## [Task prompt]
Please print only the top portion of the entries below, ending with the line that contains "let w2 := mkWorld", exactly as written.

## [Data provided]

Lemma randomIDGenerator_Generate_injective_witness :
  let e := [x00; x01; x02; x03; x04; x05; x06; x07;
            x08; x09; x0a; x0b; x0c; x0d; x0e; x0f] in
  let w1 := mkWorld (mkResponseWriter ∅) (mkRequest ∅) ∅ 0 (e ++ [xaa])%list in
  let w2 := mkWorld (mkResponseWriter ∅) (mkRequest ∅) ∅ 7 (e ++ [xbb; xcc])%list in
  (randomIDGenerator.Generate randomIDGenerator.mk w1).1 =
    (randomIDGenerator.Generate randomIDGenerator.mk w2).1.
Proof.
  intros e w1 w2.
  apply (randomIDGenerator_Generate_injective w1 w2); [simpl; lia | simpl; lia | reflexivity].
Defined.

(** X2: two calls of the random generator in a row, on an entropy source
    that delivers at least 32 bytes, encode consecutive chunks of the
    source: the two identifiers put together are the encoding of the first
    32 bytes, and the source has moved on by 32 bytes. *)
Theorem randomIDGenerator_Generate_twice (w : World) :
  (32 ≤ List.length (w_entropy w))%nat →
  let first := randomIDGenerator.Generate randomIDGenerator.mk w in
  let second := randomIDGenerator.Generate randomIDGenerator.mk first.2 in
  first.1 = hex_EncodeToString (take 16 (w_entropy w)) ∧
  second.1 = hex_EncodeToString (take 16 (drop 16 (w_entropy w))) ∧
  first.1 ++ second.1 = hex_EncodeToString (take 32 (w_entropy w)) ∧
  w_entropy second.2 = drop 32 (w_entropy w).
Proof.
  intros Hge. cbv zeta.
  rewrite (randomIDGenerator_Generate_full w) by lia. cbn [fst snd].
  rewrite randomIDGenerator_Generate_full
    by (cbn [set_entropy w_entropy]; rewrite length_drop; lia).
  cbn [fst snd set_entropy w_entropy].
  split; [reflexivity|]. split; [reflexivity|]. split.
  - rewrite <- hex_EncodeToString_app. f_equal.
    change 32%nat with (16 + 16)%nat. now rewrite <- take_take_drop.
  - now rewrite drop_drop.
Qed.

Lemma randomIDGenerator_Generate_twice_witness :
  let w := mkWorld (mkResponseWriter ∅) (mkRequest ∅) ∅ 0 (replicate 16 x01 ++ replicate 17 xfe)%list in
  let first := randomIDGenerator.Generate randomIDGenerator.mk w in
  let second := randomIDGenerator.Generate randomIDGenerator.mk first.2 in
  first.1 = "01010101010101010101010101010101" ∧
  second.1 = "fefefefefefefefefefefefefefefefe" ∧
  w_entropy second.2 = [xfe].
Proof.
  intros w first second.
  destruct (randomIDGenerator_Generate_twice w ltac:(simpl; lia)) as (H1 & H2 & _ & H4).
  split; [exact H1 | split; [exact H2 | exact H4]].
Defined.

Lemma string_append_inj_l (a b c : string) : a ++ b = a ++ c → b = c.
Proof.
  induction a as [|x a IH]; intros H; [exact H|].
  change (String x (a ++ b) = String x (a ++ c)) in H.
  injection H as H. now apply IH.
Qed.

(** X3: at one and the same clock reading two identifiers of the
    timestamp generator are equal exactly when the two entropy buffers are:
    the hexadecimal suffix alone tells them apart. *)
Theorem timestampIDGenerator_Generate_same_tick (w1 w2 : World) :
  w_now w1 = w_now w2 →
  (timestampIDGenerator.Generate timestampIDGenerator.mk w1).1 =
    (timestampIDGenerator.Generate timestampIDGenerator.mk w2).1
  ↔ (rand_Read 2 w1).1.1 = (rand_Read 2 w2).1.1.
Proof.
  intros Hnow. rewrite !timestampIDGenerator_Generate_eq, Hnow. split.
  - intros H. apply string_append_inj_l in H.
    change (String "." (hex_EncodeToString (rand_Read 2 w1).1.1) =
            String "." (hex_EncodeToString (rand_Read 2 w2).1.1)) in H.
    injection H as H. now apply hex_EncodeToString_inj.
  - now intros ->.
Qed.
(** [p] ends with an extension of the language family of a file of type
    [file_type]; ["."] is what [str] gives for the project root itself. *)
Definition in_family (file_type p : string) : Prop :=
  p = "."
  \/ exists stem ext,
       In ext (extensions_for file_type) /\ p = (stem ++ ext)%string.

(** The text starts with a character that the three tests accept. *)
Definition starts_with (w1 : ascii -> bool) (w2 : ascii -> ascii -> bool)
  (w3 : ascii -> ascii -> ascii -> bool) (s : string) : bool :=
  match s with
  | EmptyString => false
  | String c rest =>
      w1 c
      || match rest with
         | EmptyString => false
         | String d rest2 =>
             w2 c d
             || match rest2 with
                | EmptyString => false
                | String e _ => w3 c d e
                end
         end
  end.

(** [analyze_dependencies] called on an analyzer whose
    [self.dependency_graph] is [g0]: the result, and the graph the call
    leaves behind.  The node dictionary is local to the call; the graph is
    created once, by [__init__], and no method ever clears it.  On a fresh
    analyzer [g0] is the empty graph. *)
Definition analyze_dependencies_on (all_files : dict FileInfo)
  (root_dir : list string) (fs : FileSystem) (g0 : DiGraph)
  (selected_files : list string) : result (AnalysisResult * DiGraph) :=
  let st0 := fold_left (make_node all_files fs) selected_files ([], g0) in
  st1 <- _resolve_dependencies all_files root_dir (fst st0) selected_files
                               (snd st0) ;;
  missing_deps <-
    _find_missing_dependencies all_files root_dir (fst st1) selected_files ;;
  let cycles := _detect_circular_dependencies (snd st1) in
  Ret (mkResult (fst st1) missing_deps cycles
         (_calculate_metrics (fst st1))
         (_generate_graph_data (fst st1))
         (_calculate_completeness_score (List.length selected_files)
                                        (List.length missing_deps)),
       snd st1).

(** Two runs of a loop body end alike: both return, in related states, or
    both raise. *)
Definition alike {S} (R : S -> S -> Prop) (a b : result S) : Prop :=
  match a, b with
  | Ret x, Ret y => R x y
  | Raise _, Raise _ => True
  | _, _ => False
  end.

(** The same node dictionary, whatever the graph. *)
Definition same_nodes (st st' : dict DependencyNode * DiGraph) : Prop :=
  fst st = fst st'.

End FurtherVocabulary.

(** ** Sanity checks of the embedding on concrete inputs *)

Example path_parse : Path "pkg/./sub//a.js" = mkPath false ["pkg"; "sub"; "a.js"].
Proof. reflexivity. Qed.

Example path_suffix_examples :
  suffix_of "a.tar.gz" = ".gz" /\ suffix_of ".bashrc" = "" /\
  suffix_of "a." = "" /\ suffix_of "utils" = "".
Proof. repeat split. Qed.

Example with_suffix_replaces :
  with_suffix (Path "/proj/app.config") ".js" = Ret (Path "/proj/app.js").
Proof. reflexivity. Qed.

Example resolve_dotdot :
  lexical_resolve (joinpath (Path "/proj/src") (Path "../../../x")) = Path "/x".
Proof. reflexivity. Qed.

Example simple_cycles_triangle :
  simple_cycles (add_edge "c" "a" (add_edge "b" "c" (add_edge "a" "b" empty)))
  = [["a"; "b"; "c"]].
Proof. reflexivity. Qed.

Example simple_cycles_two :
  simple_cycles
    (add_edge "c" "b" (add_edge "b" "c" (add_edge "b" "a" (add_edge "a" "b" empty))))
  = [["a"; "b"]; ["b"; "c"]].
Proof. reflexivity. Qed.

Example demo_scenario :
  exists r,
    analyze_dependencies Demo.catalog Demo.root Demo.disk
                         ["pkg/a.js"; "pkg/b.js"] = Ret r
    /\ option_map dependencies (get "pkg/a.js" (nodes r)) = Some ["pkg/b.js"]
    /\ option_map dependents (get "pkg/b.js" (nodes r)) = Some ["pkg/a.js"]
    /\ option_map dependencies (get "pkg/b.js" (nodes r)) = Some []
    /\ map missing_import (missing_dependencies r) = ["./c"]
    /\ map suggested_file (missing_dependencies r) = [Some "pkg/c.js"]
    /\ circular_dependencies r = [].
Proof. eexists. split; [vm_compute; reflexivity|]. repeat split. Qed.

Example strip_examples :
  strip "  ./utils " = "./utils" /\ strip "" = "" /\ strip "a b" = "a b"
  /\ strip (String (ascii_of_nat 194) (String (ascii_of_nat 160) "./b"))
     = "./b"
  /\ strip (String (ascii_of_nat 9) "./b"
            ++ String (ascii_of_nat 227)
                 (String (ascii_of_nat 128) (String (ascii_of_nat 128) "")))
     = "./b".
Proof. repeat split. Qed.

Example split_examples :
  split ","%char "a, b,c" = ["a"; " b"; "c"] /\ split ","%char "" = [""].
Proof. repeat split. Qed.

Example contains_examples :
  contains "utils.js" "my_utils.js" = true
  /\ contains "my_utils.js" "utils.js" = false
  /\ contains "" "x" = true.
Proof. repeat split. Qed.

Example list_set_example : list_set ["./a"; "./b"; "./a"] = ["./a"; "./b"].
Proof. reflexivity. Qed.

Example keep_js_import_examples :
  keep_js_import "./local" = true /\ keep_js_import "react" = false
  /\ keep_js_import "@scope/pkg" = true /\ keep_js_import "lib/util" = true.
Proof. repeat split. Qed.

(** Floats round as binary64 does: 23 selected ids with 137 missing
    imports score 14.37 (the quotient times 100 is just below 14.375), 598
    dependencies among 65 files couple at 14.37, and one edge among 40
    files averages 0.03 (the float 0.025 is just above 0.025). *)
Example round2_examples :
  (_calculate_completeness_score 23 137 == nearest_float (1437 # 100))%Q
  /\ (round2 (fmul (truediv 598 (65 * 64)) 100)
      == nearest_float (1437 # 100))%Q
  /\ (round2 (truediv 1 40) == nearest_float (3 # 100))%Q
  /\ (round2 (1 # 8) == nearest_float (12 # 100))%Q
  /\ (round2 (3 # 8) == nearest_float (38 # 100))%Q
  /\ (truediv 1 10 == 3602879701896397 # 36028797018963968)%Q
  /\ (nearest_float (1437 # 100) == 8089590830664253 # 562949953421312)%Q.
Proof. repeat split. Qed.
(** * temporal-hijri: the Hijri calendar bridge of [src/calendars/HijriCalendar.ts]

    A shallow embedding of the class [HijriCalendar] and of the host
    facilities it calls, followed by the properties of the coordinate
    bridge, the field metrics and the date arithmetic.

    Conventions of the embedding.
    - JavaScript numbers hold integers here and are modelled by [Z], which
      is exact as long as they stay below 2^53 in magnitude.  Where the
      size of a number is itself in question, in the normalization loops
      of [dateAdd], the loops are also given on the host's doubles
      ([Double], [fold_months_down_in_doubles]), and compared.
    - A [Temporal.PlainDate] lies between -271821-04-19 and +275760-09-13;
      [date.add] throws where its result would not.
    - A JavaScript call either returns or throws: every method of the
      class returns a [Js.Result].
    - A [Date] is known by the UTC day its time value falls on, and the
      local midnight [new Date(year, monthIndex, day)] is taken to fall on
      the UTC day of that name, as it does with the host in UTC.  What
      rests on this is said so where it is stated ([built_on_its_day]).
    - The conversion engine of hijri-core is an injected value of the
      record [CalendarEngine].
    - A field object is known by its own properties, in the order they
      were created. *)

From Equations Require Import Equations.
From Stdlib Require Import ZArith Lia Bool List String Ascii.
Import ListNotations.

Local Open Scope string_scope.
Local Open Scope Z_scope.

(* ===================================================================== *)
(** ** Completions of a JavaScript call *)
(* ===================================================================== *)

Module Js.

(** The native error classes a calendar plugin can meet. *)
Inductive Error : Type :=
| RangeError (message : string)
| TypeError (message : string).

Inductive Result (A : Type) : Type :=
| Ok (value : A)
| Throw (error : Error).

Arguments Ok {A} value.
Arguments Throw {A} error.

Definition bind {A B : Type} (c : Result A) (k : A -> Result B) : Result B :=
  match c with
  | Ok a => k a
  | Throw e => Throw e
  end.

Definition is_range_error {A : Type} (c : Result A) : bool :=
  match c with
  | Throw (RangeError _) => true
  | _ => false
  end.

(** The decimal digits of [n >= 0], most significant first. *)
Fixpoint digits (fuel : nat) (n : Z) (acc : string) : string :=
  match fuel with
  | O => acc
  | S fuel' =>
      let acc' := String (ascii_of_nat (48 + Z.to_nat (n mod 10))) acc in
      if n / 10 =? 0 then acc' else digits fuel' (n / 10) acc'
  end.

## [Your response]
Lemma randomIDGenerator_Generate_injective_witness :
  let e := [x00; x01; x02; x03; x04; x05; x06; x07;
            x08; x09; x0a; x0b; x0c; x0d; x0e; x0f] in
  let w1 := mkWorld (mkResponseWriter ∅) (mkRequest ∅) ∅ 0 (e ++ [xaa])%list in
  let w2 := mkWorld (mkResponseWriter ∅) (mkRequest ∅) ∅ 7 (e ++ [xbb; xcc])%list in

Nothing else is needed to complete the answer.